Transcribe the listing word for word.

:: DATASET EXTRACT ::
---+---
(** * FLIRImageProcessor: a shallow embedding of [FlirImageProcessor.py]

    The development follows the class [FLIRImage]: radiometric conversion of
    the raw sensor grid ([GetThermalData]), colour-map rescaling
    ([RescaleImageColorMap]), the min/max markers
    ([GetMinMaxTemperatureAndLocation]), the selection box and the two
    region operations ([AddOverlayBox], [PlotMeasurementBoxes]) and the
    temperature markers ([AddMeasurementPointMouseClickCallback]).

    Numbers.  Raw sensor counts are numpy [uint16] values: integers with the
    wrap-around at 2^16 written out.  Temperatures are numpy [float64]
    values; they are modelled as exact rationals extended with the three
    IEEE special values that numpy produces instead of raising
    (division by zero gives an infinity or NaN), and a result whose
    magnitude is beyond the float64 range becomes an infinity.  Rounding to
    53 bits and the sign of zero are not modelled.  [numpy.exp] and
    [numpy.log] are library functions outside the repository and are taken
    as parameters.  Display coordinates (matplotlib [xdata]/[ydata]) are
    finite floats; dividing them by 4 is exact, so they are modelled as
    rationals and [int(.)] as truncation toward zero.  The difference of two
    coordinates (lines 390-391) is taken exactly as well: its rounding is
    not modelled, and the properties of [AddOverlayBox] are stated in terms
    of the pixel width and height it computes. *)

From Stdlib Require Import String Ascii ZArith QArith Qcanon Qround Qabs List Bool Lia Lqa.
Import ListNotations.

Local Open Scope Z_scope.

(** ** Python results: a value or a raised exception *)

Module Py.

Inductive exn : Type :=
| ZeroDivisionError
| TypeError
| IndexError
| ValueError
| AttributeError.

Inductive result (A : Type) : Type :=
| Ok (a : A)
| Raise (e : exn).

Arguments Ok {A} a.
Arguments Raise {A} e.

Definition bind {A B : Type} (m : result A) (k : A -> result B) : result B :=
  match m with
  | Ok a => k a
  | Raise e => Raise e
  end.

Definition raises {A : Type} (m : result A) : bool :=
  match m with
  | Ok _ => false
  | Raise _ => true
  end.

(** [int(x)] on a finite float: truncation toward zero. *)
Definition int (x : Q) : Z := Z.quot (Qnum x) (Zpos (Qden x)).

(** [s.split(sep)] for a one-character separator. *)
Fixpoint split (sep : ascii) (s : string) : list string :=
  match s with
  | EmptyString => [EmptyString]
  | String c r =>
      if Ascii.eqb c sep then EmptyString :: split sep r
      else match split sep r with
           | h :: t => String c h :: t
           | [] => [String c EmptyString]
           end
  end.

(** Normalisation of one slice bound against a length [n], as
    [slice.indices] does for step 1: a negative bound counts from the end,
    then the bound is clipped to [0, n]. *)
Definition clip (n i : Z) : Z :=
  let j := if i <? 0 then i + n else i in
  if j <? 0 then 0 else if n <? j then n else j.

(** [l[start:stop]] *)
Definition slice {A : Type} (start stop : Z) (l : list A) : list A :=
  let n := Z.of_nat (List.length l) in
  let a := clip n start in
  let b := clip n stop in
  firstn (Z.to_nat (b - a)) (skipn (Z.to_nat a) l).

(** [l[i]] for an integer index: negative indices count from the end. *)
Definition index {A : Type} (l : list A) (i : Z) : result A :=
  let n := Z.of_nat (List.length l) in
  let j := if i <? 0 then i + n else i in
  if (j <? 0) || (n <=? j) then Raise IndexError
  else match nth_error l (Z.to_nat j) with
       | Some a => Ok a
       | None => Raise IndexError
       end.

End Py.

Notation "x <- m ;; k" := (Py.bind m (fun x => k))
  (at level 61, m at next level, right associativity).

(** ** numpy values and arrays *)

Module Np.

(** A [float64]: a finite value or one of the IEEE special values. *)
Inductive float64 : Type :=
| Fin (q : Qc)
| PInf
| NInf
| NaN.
---+---
:: SOLVED PROBLEM ::
(** * FLIRImageProcessor: a shallow embedding of [FlirImageProcessor.py]

    The development follows the class [FLIRImage]: radiometric conversion of
    the raw sensor grid ([GetThermalData]), colour-map rescaling
    ([RescaleImageColorMap]), the min/max markers
    ([GetMinMaxTemperatureAndLocation]), the selection box and the two
    region operations ([AddOverlayBox], [PlotMeasurementBoxes]) and the
    temperature markers ([AddMeasurementPointMouseClickCallback]).

    Numbers.  Raw sensor counts are numpy [uint16] values: integers with the
    wrap-around at 2^16 written out.  Temperatures are numpy [float64]
    values; they are modelled as exact rationals extended with the three
    IEEE special values that numpy produces instead of raising
    (division by zero gives an infinity or NaN), and a result whose
    magnitude is beyond the float64 range becomes an infinity.  Rounding to
    53 bits and the sign of zero are not modelled.  [numpy.exp] and
    [numpy.log] are library functions outside the repository and are taken
    as parameters.  Display coordinates (matplotlib [xdata]/[ydata]) are
    finite floats; dividing them by 4 is exact, so they are modelled as
    rationals and [int(.)] as truncation toward zero.  The difference of two
    coordinates (lines 390-391) is taken exactly as well: its rounding is
    not modelled, and the properties of [AddOverlayBox] are stated in terms
    of the pixel width and height it computes. *)

From Stdlib Require Import String Ascii ZArith QArith Qcanon Qround Qabs List Bool Lia Lqa.
Import ListNotations.

Local Open Scope Z_scope.

(** ** Python results: a value or a raised exception *)

Module Py.

Inductive exn : Type :=
| ZeroDivisionError
| TypeError
| IndexError
| ValueError
| AttributeError.

Inductive result (A : Type) : Type :=
| Ok (a : A)
| Raise (e : exn).

Arguments Ok {A} a.
Arguments Raise {A} e.

Definition bind {A B : Type} (m : result A) (k : A -> result B) : result B :=
  match m with
  | Ok a => k a
  | Raise e => Raise e
  end.

Definition raises {A : Type} (m : result A) : bool :=
  match m with
  | Ok _ => false
  | Raise _ => true
  end.

(** [int(x)] on a finite float: truncation toward zero. *)
Definition int (x : Q) : Z := Z.quot (Qnum x) (Zpos (Qden x)).

(** [s.split(sep)] for a one-character separator. *)
Fixpoint split (sep : ascii) (s : string) : list string :=
  match s with
  | EmptyString => [EmptyString]
  | String c r =>
      if Ascii.eqb c sep then EmptyString :: split sep r
      else match split sep r with
           | h :: t => String c h :: t
           | [] => [String c EmptyString]
           end
  end.

(** Normalisation of one slice bound against a length [n], as
    [slice.indices] does for step 1: a negative bound counts from the end,
    then the bound is clipped to [0, n]. *)
Definition clip (n i : Z) : Z :=
  let j := if i <? 0 then i + n else i in
  if j <? 0 then 0 else if n <? j then n else j.

(** [l[start:stop]] *)
Definition slice {A : Type} (start stop : Z) (l : list A) : list A :=
  let n := Z.of_nat (List.length l) in
  let a := clip n start in
  let b := clip n stop in
  firstn (Z.to_nat (b - a)) (skipn (Z.to_nat a) l).

(** [l[i]] for an integer index: negative indices count from the end. *)
Definition index {A : Type} (l : list A) (i : Z) : result A :=
  let n := Z.of_nat (List.length l) in
  let j := if i <? 0 then i + n else i in
  if (j <? 0) || (n <=? j) then Raise IndexError
  else match nth_error l (Z.to_nat j) with
       | Some a => Ok a
       | None => Raise IndexError
       end.

End Py.

Notation "x <- m ;; k" := (Py.bind m (fun x => k))
  (at level 61, m at next level, right associativity).

(** ** numpy values and arrays *)

Module Np.

(** A [float64]: a finite value or one of the IEEE special values. *)
Inductive float64 : Type :=
| Fin (q : Qc)
| PInf
| NInf
| NaN.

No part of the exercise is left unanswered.